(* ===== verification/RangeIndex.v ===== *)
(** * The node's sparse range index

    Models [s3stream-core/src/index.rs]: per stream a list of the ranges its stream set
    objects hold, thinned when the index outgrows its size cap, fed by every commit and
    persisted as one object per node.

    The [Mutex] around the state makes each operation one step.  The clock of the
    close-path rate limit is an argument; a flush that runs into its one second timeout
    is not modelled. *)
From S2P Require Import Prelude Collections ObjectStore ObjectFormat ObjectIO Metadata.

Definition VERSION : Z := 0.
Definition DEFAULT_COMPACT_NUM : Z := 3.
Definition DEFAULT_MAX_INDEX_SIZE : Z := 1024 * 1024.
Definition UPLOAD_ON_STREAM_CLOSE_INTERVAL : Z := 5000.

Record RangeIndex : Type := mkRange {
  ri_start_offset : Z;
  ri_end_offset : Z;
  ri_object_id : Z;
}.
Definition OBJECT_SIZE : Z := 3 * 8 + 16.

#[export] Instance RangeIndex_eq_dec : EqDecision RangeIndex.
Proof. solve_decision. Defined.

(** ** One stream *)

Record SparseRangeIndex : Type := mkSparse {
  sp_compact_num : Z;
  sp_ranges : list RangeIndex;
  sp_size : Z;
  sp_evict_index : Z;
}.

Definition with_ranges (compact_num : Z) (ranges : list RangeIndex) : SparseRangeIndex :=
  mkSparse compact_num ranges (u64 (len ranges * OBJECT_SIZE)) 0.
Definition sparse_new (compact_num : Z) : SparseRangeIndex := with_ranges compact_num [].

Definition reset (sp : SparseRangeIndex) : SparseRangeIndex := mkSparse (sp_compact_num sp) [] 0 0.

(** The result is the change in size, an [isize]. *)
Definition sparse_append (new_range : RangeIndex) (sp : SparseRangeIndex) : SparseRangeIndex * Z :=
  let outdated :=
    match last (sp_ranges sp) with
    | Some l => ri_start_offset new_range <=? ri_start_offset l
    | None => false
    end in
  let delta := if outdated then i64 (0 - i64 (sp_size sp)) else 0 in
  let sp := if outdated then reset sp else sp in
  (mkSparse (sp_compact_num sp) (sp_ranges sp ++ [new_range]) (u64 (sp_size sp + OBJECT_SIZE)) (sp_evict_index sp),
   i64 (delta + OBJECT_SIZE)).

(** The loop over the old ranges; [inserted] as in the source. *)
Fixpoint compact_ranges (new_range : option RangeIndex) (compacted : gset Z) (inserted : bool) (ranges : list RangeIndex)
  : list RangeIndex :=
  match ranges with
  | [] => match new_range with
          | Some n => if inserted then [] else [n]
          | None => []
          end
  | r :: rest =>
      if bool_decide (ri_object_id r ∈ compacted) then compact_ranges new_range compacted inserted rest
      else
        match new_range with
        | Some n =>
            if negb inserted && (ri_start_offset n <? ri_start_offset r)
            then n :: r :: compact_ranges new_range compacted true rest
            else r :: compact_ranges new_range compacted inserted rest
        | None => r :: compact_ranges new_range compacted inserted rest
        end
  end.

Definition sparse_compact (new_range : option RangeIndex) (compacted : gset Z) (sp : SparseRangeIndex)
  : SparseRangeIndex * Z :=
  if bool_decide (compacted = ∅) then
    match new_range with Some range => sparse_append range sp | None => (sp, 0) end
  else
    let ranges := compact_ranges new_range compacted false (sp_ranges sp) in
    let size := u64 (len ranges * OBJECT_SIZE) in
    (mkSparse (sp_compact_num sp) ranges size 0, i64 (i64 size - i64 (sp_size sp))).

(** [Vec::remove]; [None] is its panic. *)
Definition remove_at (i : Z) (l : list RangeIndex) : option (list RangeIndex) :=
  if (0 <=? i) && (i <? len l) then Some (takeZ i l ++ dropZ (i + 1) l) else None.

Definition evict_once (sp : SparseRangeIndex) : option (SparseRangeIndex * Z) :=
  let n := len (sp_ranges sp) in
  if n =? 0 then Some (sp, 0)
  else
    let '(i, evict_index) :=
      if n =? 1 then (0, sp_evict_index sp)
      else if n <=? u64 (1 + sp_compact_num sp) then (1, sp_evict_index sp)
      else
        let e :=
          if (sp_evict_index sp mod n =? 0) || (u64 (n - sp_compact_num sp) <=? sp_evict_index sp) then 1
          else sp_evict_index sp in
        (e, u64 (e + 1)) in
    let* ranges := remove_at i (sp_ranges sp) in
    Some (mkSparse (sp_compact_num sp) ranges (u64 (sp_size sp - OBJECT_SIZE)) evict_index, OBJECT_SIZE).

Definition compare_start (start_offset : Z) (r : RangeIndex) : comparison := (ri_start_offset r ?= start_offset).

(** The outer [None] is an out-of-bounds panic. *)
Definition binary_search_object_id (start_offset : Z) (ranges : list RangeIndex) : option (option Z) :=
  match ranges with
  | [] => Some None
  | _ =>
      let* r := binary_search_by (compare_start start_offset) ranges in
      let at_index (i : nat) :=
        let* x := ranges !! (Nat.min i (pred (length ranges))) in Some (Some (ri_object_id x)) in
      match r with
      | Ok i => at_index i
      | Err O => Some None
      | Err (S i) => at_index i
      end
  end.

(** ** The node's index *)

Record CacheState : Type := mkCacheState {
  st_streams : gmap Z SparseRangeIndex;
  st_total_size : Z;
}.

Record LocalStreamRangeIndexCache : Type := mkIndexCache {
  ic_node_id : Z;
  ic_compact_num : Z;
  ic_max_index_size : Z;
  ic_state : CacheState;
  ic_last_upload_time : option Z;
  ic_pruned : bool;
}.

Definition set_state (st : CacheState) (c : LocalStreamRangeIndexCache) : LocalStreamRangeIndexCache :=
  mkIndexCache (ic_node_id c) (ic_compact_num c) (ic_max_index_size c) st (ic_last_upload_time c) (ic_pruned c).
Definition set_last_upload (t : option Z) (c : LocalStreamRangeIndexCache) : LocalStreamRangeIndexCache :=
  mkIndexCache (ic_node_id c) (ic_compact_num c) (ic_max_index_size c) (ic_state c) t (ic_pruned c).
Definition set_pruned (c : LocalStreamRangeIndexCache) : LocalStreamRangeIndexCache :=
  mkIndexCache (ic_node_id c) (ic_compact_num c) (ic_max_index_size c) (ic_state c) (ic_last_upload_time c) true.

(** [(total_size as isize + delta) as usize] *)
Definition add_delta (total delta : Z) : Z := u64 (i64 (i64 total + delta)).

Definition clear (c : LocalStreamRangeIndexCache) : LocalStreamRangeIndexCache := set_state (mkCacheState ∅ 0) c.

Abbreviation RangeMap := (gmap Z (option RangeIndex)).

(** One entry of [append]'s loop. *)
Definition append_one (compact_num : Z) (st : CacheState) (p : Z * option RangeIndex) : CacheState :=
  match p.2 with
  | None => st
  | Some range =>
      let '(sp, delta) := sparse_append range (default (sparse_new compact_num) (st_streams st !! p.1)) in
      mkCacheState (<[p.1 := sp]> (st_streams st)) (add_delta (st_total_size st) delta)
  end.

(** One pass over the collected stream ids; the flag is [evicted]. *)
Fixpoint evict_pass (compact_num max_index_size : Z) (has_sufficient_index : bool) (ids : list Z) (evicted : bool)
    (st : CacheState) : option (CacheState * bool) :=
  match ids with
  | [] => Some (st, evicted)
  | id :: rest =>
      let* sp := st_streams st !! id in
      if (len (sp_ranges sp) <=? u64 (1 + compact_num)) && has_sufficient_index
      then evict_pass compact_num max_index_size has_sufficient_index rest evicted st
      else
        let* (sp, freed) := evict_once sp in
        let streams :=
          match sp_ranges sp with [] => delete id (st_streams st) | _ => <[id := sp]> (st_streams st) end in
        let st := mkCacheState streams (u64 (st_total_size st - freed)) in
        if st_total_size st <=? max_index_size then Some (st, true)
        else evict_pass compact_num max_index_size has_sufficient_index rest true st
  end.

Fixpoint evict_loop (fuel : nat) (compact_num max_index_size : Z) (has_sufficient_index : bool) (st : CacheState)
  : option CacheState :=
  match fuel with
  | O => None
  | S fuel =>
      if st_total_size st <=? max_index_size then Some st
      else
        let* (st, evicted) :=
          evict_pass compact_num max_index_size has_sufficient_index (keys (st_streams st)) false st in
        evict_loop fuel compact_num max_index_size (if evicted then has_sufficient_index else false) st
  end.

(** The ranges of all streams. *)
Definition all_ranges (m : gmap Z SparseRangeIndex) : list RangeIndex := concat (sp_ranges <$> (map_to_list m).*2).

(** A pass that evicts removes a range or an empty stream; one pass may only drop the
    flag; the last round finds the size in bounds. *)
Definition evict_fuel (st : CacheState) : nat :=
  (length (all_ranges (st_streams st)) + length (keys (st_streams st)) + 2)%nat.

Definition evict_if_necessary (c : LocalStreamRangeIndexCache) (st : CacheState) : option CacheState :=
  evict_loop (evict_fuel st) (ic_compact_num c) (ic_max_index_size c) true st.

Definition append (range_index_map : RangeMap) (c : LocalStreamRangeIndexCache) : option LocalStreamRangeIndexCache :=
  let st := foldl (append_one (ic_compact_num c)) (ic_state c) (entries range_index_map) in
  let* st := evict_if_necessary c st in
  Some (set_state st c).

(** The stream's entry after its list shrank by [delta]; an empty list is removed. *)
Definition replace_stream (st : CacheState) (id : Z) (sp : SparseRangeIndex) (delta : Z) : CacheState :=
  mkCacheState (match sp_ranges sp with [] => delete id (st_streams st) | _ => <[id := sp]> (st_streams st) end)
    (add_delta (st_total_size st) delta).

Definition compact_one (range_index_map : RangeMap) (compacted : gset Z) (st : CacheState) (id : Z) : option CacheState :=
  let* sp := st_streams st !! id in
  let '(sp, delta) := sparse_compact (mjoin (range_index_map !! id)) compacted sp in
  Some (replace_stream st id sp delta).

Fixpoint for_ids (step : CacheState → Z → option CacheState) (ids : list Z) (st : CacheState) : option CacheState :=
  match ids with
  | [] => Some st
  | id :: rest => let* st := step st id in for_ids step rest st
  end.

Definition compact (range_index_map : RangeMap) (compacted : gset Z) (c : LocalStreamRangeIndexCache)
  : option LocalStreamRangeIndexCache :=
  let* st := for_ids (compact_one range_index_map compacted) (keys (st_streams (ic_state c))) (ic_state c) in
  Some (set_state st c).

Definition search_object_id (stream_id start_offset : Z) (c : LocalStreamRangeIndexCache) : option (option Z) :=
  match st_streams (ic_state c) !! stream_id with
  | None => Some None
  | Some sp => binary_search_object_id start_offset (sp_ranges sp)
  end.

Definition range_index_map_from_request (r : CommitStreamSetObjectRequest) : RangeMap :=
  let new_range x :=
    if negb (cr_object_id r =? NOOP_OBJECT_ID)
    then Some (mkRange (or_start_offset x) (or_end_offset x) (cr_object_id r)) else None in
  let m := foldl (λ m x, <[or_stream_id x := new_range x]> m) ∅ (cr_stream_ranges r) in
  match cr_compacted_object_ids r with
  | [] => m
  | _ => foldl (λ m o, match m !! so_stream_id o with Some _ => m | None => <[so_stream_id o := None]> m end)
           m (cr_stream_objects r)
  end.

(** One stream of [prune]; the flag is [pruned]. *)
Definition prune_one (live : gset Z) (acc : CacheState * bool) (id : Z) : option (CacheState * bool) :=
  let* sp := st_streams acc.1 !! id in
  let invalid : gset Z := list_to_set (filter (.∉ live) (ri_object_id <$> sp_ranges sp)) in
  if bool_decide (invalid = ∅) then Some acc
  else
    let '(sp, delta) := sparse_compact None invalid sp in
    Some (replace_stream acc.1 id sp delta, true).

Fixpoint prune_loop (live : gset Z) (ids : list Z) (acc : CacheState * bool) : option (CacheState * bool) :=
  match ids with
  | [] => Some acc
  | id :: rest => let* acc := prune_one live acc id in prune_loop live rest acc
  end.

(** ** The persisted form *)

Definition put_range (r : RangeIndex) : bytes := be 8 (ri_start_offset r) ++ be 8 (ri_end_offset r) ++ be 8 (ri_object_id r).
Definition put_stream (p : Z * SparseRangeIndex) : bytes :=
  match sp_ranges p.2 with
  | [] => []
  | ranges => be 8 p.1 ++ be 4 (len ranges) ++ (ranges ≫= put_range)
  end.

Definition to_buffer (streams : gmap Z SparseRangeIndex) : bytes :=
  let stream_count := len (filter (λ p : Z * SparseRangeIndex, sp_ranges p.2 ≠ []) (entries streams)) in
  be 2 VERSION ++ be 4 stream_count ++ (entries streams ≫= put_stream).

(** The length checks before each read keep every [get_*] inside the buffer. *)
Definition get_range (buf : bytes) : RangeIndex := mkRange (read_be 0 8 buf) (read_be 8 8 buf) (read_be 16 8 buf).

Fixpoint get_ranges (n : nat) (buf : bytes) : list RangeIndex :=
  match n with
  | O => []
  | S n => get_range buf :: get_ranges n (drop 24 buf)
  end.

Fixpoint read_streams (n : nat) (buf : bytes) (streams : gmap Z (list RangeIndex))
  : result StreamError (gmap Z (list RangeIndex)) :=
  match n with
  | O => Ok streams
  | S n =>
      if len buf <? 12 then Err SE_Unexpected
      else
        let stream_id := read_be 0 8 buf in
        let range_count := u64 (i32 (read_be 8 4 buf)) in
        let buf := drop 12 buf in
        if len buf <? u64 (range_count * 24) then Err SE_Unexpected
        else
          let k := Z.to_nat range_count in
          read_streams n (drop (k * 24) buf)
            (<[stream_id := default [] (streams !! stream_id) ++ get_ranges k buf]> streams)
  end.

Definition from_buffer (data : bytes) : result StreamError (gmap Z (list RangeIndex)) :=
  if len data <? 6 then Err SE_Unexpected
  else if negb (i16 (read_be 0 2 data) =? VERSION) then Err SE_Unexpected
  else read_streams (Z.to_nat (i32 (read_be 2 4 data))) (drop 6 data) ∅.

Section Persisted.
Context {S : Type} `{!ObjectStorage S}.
==================================================
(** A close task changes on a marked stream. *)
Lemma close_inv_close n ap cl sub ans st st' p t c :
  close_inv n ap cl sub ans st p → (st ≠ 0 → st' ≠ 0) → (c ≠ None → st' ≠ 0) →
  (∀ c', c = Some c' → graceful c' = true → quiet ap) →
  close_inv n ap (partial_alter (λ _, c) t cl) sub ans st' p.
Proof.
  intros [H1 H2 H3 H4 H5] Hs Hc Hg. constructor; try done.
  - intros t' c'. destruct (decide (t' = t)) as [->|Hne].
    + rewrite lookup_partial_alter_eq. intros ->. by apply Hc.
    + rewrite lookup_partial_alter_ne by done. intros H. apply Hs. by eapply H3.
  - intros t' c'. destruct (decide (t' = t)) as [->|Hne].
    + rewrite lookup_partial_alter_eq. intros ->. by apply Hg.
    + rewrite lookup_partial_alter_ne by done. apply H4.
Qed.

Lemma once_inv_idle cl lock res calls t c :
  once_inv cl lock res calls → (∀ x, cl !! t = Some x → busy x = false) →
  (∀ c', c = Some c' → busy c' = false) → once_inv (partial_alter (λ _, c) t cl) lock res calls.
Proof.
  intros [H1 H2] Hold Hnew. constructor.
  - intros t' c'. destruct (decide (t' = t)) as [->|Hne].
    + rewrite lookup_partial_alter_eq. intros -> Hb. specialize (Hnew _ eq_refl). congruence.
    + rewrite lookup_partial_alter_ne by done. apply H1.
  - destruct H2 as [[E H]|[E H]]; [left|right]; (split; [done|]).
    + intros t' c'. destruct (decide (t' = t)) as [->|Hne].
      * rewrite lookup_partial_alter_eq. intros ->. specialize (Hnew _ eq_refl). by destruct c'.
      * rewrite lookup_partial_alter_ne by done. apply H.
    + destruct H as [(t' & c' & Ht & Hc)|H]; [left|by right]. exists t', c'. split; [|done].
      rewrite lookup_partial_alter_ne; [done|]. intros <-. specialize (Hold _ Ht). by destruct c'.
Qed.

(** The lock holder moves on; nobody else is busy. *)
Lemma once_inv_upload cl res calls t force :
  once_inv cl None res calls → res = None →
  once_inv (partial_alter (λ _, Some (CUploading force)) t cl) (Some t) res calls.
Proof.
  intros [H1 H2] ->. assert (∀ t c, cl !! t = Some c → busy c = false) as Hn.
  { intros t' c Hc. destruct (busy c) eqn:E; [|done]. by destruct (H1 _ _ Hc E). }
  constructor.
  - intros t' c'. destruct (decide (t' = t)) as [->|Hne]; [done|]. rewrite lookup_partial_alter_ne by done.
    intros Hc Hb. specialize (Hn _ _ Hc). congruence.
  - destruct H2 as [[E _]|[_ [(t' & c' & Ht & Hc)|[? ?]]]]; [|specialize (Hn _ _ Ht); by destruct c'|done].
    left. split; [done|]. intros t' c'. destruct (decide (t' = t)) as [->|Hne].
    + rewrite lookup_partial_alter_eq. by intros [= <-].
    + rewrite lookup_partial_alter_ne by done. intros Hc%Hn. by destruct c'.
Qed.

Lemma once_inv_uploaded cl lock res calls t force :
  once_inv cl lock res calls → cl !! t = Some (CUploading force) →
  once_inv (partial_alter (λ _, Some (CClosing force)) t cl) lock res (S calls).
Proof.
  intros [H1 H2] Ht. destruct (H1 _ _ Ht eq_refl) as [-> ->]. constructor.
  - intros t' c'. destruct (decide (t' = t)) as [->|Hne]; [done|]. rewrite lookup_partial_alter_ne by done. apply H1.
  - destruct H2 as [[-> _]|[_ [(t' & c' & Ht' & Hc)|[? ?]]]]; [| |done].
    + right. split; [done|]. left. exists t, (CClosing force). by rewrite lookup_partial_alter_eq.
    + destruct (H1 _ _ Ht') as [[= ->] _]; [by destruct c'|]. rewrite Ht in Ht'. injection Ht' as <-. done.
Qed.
==================================================
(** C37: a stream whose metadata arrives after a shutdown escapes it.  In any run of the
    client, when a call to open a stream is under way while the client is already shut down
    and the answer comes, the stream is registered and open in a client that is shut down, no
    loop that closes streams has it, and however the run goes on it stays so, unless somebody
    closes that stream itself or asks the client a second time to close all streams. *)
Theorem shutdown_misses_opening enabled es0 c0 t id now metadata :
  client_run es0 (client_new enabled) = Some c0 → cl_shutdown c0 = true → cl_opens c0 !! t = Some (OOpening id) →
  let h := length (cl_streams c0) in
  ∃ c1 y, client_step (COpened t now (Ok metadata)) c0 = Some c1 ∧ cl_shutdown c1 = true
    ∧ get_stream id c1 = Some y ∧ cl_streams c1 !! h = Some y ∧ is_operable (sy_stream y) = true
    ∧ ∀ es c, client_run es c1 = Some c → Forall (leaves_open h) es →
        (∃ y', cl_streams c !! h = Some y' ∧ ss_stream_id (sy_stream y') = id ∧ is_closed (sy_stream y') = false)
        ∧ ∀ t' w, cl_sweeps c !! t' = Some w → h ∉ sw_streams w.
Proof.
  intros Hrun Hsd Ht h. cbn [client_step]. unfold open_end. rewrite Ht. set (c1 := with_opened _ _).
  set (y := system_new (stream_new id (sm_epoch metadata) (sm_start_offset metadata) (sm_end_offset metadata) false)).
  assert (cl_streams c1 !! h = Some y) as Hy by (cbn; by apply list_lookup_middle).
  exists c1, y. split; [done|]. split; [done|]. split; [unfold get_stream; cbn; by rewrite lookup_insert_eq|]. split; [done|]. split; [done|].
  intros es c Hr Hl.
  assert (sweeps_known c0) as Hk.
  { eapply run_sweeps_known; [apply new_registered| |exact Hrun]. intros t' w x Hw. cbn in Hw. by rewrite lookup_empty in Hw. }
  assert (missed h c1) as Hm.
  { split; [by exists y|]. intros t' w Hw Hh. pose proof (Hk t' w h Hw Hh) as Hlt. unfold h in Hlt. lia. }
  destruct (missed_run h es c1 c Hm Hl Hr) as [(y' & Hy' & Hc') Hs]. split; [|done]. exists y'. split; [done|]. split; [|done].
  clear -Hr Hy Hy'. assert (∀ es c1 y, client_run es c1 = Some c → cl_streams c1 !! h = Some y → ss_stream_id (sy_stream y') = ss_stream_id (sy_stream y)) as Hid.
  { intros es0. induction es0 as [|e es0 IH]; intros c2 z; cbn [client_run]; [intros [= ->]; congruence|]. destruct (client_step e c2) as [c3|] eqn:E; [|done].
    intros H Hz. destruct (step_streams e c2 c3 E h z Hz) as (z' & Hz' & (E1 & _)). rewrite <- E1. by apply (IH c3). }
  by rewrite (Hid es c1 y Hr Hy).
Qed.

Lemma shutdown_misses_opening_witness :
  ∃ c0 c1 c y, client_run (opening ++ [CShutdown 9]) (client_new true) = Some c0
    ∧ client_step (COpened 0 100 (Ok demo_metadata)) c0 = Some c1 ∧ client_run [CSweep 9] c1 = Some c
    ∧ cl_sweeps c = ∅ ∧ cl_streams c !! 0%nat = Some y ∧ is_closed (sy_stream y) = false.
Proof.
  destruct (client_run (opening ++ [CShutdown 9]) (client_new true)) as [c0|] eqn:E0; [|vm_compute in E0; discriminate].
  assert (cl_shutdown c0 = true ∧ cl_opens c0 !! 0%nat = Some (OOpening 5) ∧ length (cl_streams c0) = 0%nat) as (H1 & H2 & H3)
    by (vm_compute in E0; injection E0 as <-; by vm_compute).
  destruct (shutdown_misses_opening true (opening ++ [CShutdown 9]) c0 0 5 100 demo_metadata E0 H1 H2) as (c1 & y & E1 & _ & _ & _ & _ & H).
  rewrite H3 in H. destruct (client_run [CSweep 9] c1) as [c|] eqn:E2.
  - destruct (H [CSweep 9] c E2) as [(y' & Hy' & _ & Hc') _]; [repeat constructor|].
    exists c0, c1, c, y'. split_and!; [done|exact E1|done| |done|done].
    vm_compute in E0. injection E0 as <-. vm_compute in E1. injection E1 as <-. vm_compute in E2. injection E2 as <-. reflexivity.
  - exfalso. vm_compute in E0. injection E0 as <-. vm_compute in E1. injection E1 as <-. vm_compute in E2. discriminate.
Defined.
==================================================
From the data above, reproduce word for word the lines running from the line with "(* ===== verification/RangeIndex.v ===== *)" to the line with "persisted as one object per node.", ends included.

RESPONSE TO THE TASK
(* ===== verification/RangeIndex.v ===== *)
(** * The node's sparse range index

    Models [s3stream-core/src/index.rs]: per stream a list of the ranges its stream set
    objects hold, thinned when the index outgrows its size cap, fed by every commit and
    persisted as one object per node.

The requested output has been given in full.